- Interactive map of Hiyoshigaoka - Akashi Tumuli
- 35°30′20″N 135°06′37″E﻿ / ﻿35.50556°N 135.11028°E
- Type: Kofun
- Periods: Yayoi period
- Location: Yosano, Kyoto, Japan
- Region: Kansai region

Site notes
- Public access: Yes (No facilities)

= Hiyoshigaoka - Akashi Tumuli =

Burial mounds in Japan

The Hiyoshigaoka - Akashi Tumuli (日吉ヶ丘・明石墳墓群, Hiyoshigaoka Akashi funbo-gun) is a group of late Yayoi to early Kofun period burial mounds, located in the Akeshi neighborhood of the town of Yosano, Kyoto in the Kansai region of Japan. The tumulus group was designated a National Historic Site of Japan in 2005.

==Overview==
The Hiyoshigaoka - Akashi Tumuli are located in the northern part of Kyoto Prefecture, south of the Tango Peninsula, in a basin called Kaya Valley, surrounded by mountains on three sides except the north. The area contained many large kofun, including the Ebisuyama Kofun and the Tsukuriyama Kofun, which are also National Historic Sites. From 1999, the Kaetsu Town Board of Education conducted a preliminary survey of the Hiyoshigaoka area prior to the construction of municipal housing, and found a large square stone tomb dating from the middle of the Yayoi period.Since 2002, further archaeological excavations have been carried out to confirm the contents of the surrounding tombs. The Higashioka tumulus is located at the end of the hill with an elevation of 20 meters, which extends to the eastern bank of the Noda River. The tumulus measures 32 by 20 meters, and has a remaining height of two meters. It was once surrounded by a moat, and fukiishi were once attached to the upper half of the mound. The presence of embankment has been confirmed in some areas. This tumulus is similar to square Yayoi period tumuli which have been found the in Iwami and Izumo areas, but is much larger. The burial chamber contained a wooden casket slightly south of the center of the mound, and more than 670 tubular beads and red pigments were found at its head. Yayoi pottery found with the grave goods indicated that this tumulus was constructed in the mid-Yayoi period.

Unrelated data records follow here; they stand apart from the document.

(* ===== verification/AdapterRun.v ===== *)
(** * [internal/adapter/adapter.go]: running the adapter

    [Adapter.Run]: the start-up with its failures and deferred closes, the
    goroutines it starts, what ends it, and the shutdown.  The state puts the
    adapter of [RpcHandler] (with its peer manager and GPGNet server) and the
    relay connection of [Transport] under one context.  [Run] is executed
    statement by statement, so that requests of the client, the game, the relay
    goroutines and the cancellation can come at any point. *)

From S2P Require Import Prelude Float GoLib GPGNet RelayConn Peer PeerMgr GpgNetServer.
From S2P Require Import IcePeer IceRestart RpcHandler Transport.

(** [Config] *)
Record AdapterConfig := MkAC {
  PlayerID : Z; GameID : Z; Login : string; RPCPort : Z; GPGNetPort : Z; ac_LobbyPort : Z;
  ac_RelayServer : string; ac_RelayTCPServer : string; RelayHTTP : string; ac_APIKey : string;
  ac_TCPFallback : bool; ac_ForceTCP : bool; DebugWindow : bool; ac_UseOfficialFAF : bool }.

Definition rpcConfig (c : AdapterConfig) : Config :=
  MkCfg (PlayerID c) (GameID c) (Login c) (RelayHTTP c) (ac_UseOfficialFAF c).
Definition transportConfig (c : AdapterConfig) : TransportConfig :=
  MkTC (ac_RelayServer c) (ac_RelayTCPServer c) (ac_TCPFallback c) (ac_ForceTCP c) (ac_UseOfficialFAF c).

(** What [Run] opens with a deferred close.  The log file of [NewAdapter], which
    nothing closes, and the sockets of the peers, which belong to the peer
    manager, are apart. *)
Inductive Res := RRelayConn | RGPGNet | RRPC | RDebug.
#[export] Instance Res_eq_dec : EqDecision Res.
Proof. solve_decision. Defined.

Inductive StartErr := ErrRelayConn | ErrLobbyPort | ErrGPGNet | ErrRPC.

(** The next statement of [Run]. *)
Inductive ARpc :=
| APeerMgr                 (* the context, the channel and the peer manager *)
| ARelayConn
| ALobbyPort
| AGPGNet
| ARPC
| ADebug
| ASpawn                   (* the goroutines *)
| AWait                    (* [<-a.ctx.Done()] *)
| ACloseAll
| ALeave
| AReturned (err : option StartErr).

Record RunState := MkAR {
  ar_cfg : AdapterConfig;
  ar_a : Adapter;
  ar_w : World;
  ar_pc : ARpc;
  ar_logFile : bool;                (* the log file is open *)
  ar_open : list Res;               (* open, the last one first *)
  ar_defer : list Res;              (* the deferred closes, the last one first *)
  ar_closed : list Res;             (* closed, in this order *)
  ar_lobbyPort : Z;
  ar_gone : option bool;            (* [gameDisconnectedCh]: nil, or whether it holds a signal *)
  ar_watching : bool;               (* the goroutine that waits for the game to go *)
  ar_registering : bool;            (* the goroutine [ensureRelayReady] *)
  ar_session : option Z             (* the epoch of the connection [handleConnection] serves *)
}.

(** [NewAdapter]; [logOk]: the path of the program is known and the log file
    next to it could be created. *)
Definition newAdapter (c : AdapterConfig) (logOk : bool) : RunState :=
  MkAR c (NewAdapter (rpcConfig c) NewGPGNetServer)
    (startWorld (transportConfig c) AddrPort_zero (u32 (PlayerID c))) APeerMgr logOk [] [] [] 0 None false false None.

Definition at_pc (pc : ARpc) (s : RunState) : RunState :=
  MkAR (ar_cfg s) (ar_a s) (ar_w s) pc (ar_logFile s) (ar_open s) (ar_defer s) (ar_closed s) (ar_lobbyPort s) (ar_gone s)
    (ar_watching s) (ar_registering s) (ar_session s).
Definition with_a (a : Adapter) (s : RunState) : RunState :=
  MkAR (ar_cfg s) a (ar_w s) (ar_pc s) (ar_logFile s) (ar_open s) (ar_defer s) (ar_closed s) (ar_lobbyPort s) (ar_gone s)
    (ar_watching s) (ar_registering s) (ar_session s).
Definition with_w (w : World) (s : RunState) : RunState :=
  MkAR (ar_cfg s) (ar_a s) w (ar_pc s) (ar_logFile s) (ar_open s) (ar_defer s) (ar_closed s) (ar_lobbyPort s) (ar_gone s)
    (ar_watching s) (ar_registering s) (ar_session s).
(** Opening a resource, with [defer r.Close()]. *)
Definition opens (r : Res) (s : RunState) : RunState :=
  MkAR (ar_cfg s) (ar_a s) (ar_w s) (ar_pc s) (ar_logFile s) (r :: ar_open s) (r :: ar_defer s) (ar_closed s) (ar_lobbyPort s) (ar_gone s)
    (ar_watching s) (ar_registering s) (ar_session s).
Definition set_lobbyPort (p : Z) (s : RunState) : RunState :=
  MkAR (ar_cfg s) (ar_a s) (ar_w s) (ar_pc s) (ar_logFile s) (ar_open s) (ar_defer s) (ar_closed s) p (ar_gone s)
    (ar_watching s) (ar_registering s) (ar_session s).
Definition set_gone (g : option bool) (s : RunState) : RunState :=
  MkAR (ar_cfg s) (ar_a s) (ar_w s) (ar_pc s) (ar_logFile s) (ar_open s) (ar_defer s) (ar_closed s) (ar_lobbyPort s) g
    (ar_watching s) (ar_registering s) (ar_session s).
Definition set_tasks (watching registering : bool) (s : RunState) : RunState :=
  MkAR (ar_cfg s) (ar_a s) (ar_w s) (ar_pc s) (ar_logFile s) (ar_open s) (ar_defer s) (ar_closed s) (ar_lobbyPort s) (ar_gone s)
    watching registering (ar_session s).
Definition set_session (e : option Z) (s : RunState) : RunState :=
  MkAR (ar_cfg s) (ar_a s) (ar_w s) (ar_pc s) (ar_logFile s) (ar_open s) (ar_defer s) (ar_closed s) (ar_lobbyPort s) (ar_gone s)
    (ar_watching s) (ar_registering s) e.

(** The deferred calls run: the closes in reverse order, then [a.cancel()]. *)
Definition returns (err : option StartErr) (s : RunState) : RunState :=
  MkAR (ar_cfg s) (quit (ar_a s)) (cancel (ar_w s)) (AReturned err) (ar_logFile s)
    (filter (fun r => r ∉ ar_defer s) (ar_open s)) [] (ar_closed s ++ ar_defer s)
    (ar_lobbyPort s) (ar_gone s) (ar_watching s) (ar_registering s) (ar_session s).

Definition ctxDone (s : RunState) : bool := ad_cancelled (ar_a s).
(** [a.cancel()]: one context for both parts. *)
Definition a_cancel (s : RunState) : RunState := with_w (cancel (ar_w s)) (with_a (quit (ar_a s)) s).

(** [signalGameDisconnected]: a send that never blocks. *)
Definition signalGameDisconnected (s : RunState) : RunState :=
  match ar_gone s with Some _ => set_gone (Some true) s | None => s end.

(** What the next statement gets from outside: whether the system call
    succeeds, the port it chose, the resolved relay address, the iteration
    order of a map. *)
Record Answer := MkAnswer { an_ok : bool; an_port : Z; an_addr : AddrPort; an_order : Shuffle }.
(** After registration the client gets a notification. *)
Lemma notification_broadcast_witness : exists c c',
  rs_conns (demo_rpc 1) !! 0%nat = Some c /\ registered (cl_phase c) = true /\
  rs_conns (SendNotification Some (OnConnected 7 8 true) (demo_rpc 1)) !! 0%nat = Some c' /\
  cl_log c' = cl_log c ++ [(false, noteJSON Some (OnConnected 7 8 true))].
Proof.
  destruct (rs_conns (demo_rpc 1) !! 0%nat) as [c|] eqn:E; [|by vm_compute in E].
  destruct (notification_broadcast Some (fun _ => None) demo_status demo_errText _ (demo_rpc 1)
    (OnConnected 7 8 true) 0 c (demo_rpc_reach 1) E) as (c' & E' & H).
  exists c, c'. split; [done|]. vm_compute in E. injection E as <-. split; [done|]. split; [done|].
  apply H. done.
Defined.

(** An offerer (player 8) sends its credentials to player 7. *)
Definition demo_parse (n : bytes) : option float64 := (fun z => MkFloat z 0) <$> Atoi n.
Definition demo_ice_env : RpcEnv :=
  MkRpcEnv (e_peer demo_env) (e_relay demo_env) (e_port demo_env) (e_oor32 demo_env) (e_oor64 demo_env)
    (fun s => decodeIceMsg (str_bytes s)) (e_servers demo_env).
Definition demo_ice_msg : fafIceMsg :=
  MkIceMsg 8 7 "pwd" "frag" [MkCand "1" "udp" 2130706431 "192.168.0.2" 5000 "HOST_CANDIDATE" 0 "0" None 0] false.
Definition demo_ice_adapter : Adapter := (connectToPeer demo_env (connect_args 8 true) (hosting true)).1.

Lemma demo_ice_msg_ok : msg_ok demo_ice_msg.
Proof.
  assert (T : forall s, plain_str (str_bytes s) = true -> text_ok s) by (intros s; apply plain_str_ok).
  split_and!; try (by apply T); try done. constructor; [|constructor]. split_and!; try (by apply T); try done.
Qed.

The Akashi tumuli cluster is located on a hill behind the Hiyoshigaoka district at an elevation of 40 to 96 meters, and consists of 28 burial mounds dating from the end of the late Yayoi period to the first half of the Kofun period. These tumuli are mostly trapezoidal mounds, with a length of around ten meters. They are constructed along a ridgeline, and were made by carving out a flat surface from the hill, and using the excavated earth to form the tumulus after the burial. Other tumuli are square or oval tombs measuring up to 20 meters on a side. Excavated relics include earthenware and earthenware imitations of daily objects.

The site is about ten minutes by car from Nodagawa Station on the Miyazu Line of the Kyoto Tango Railway.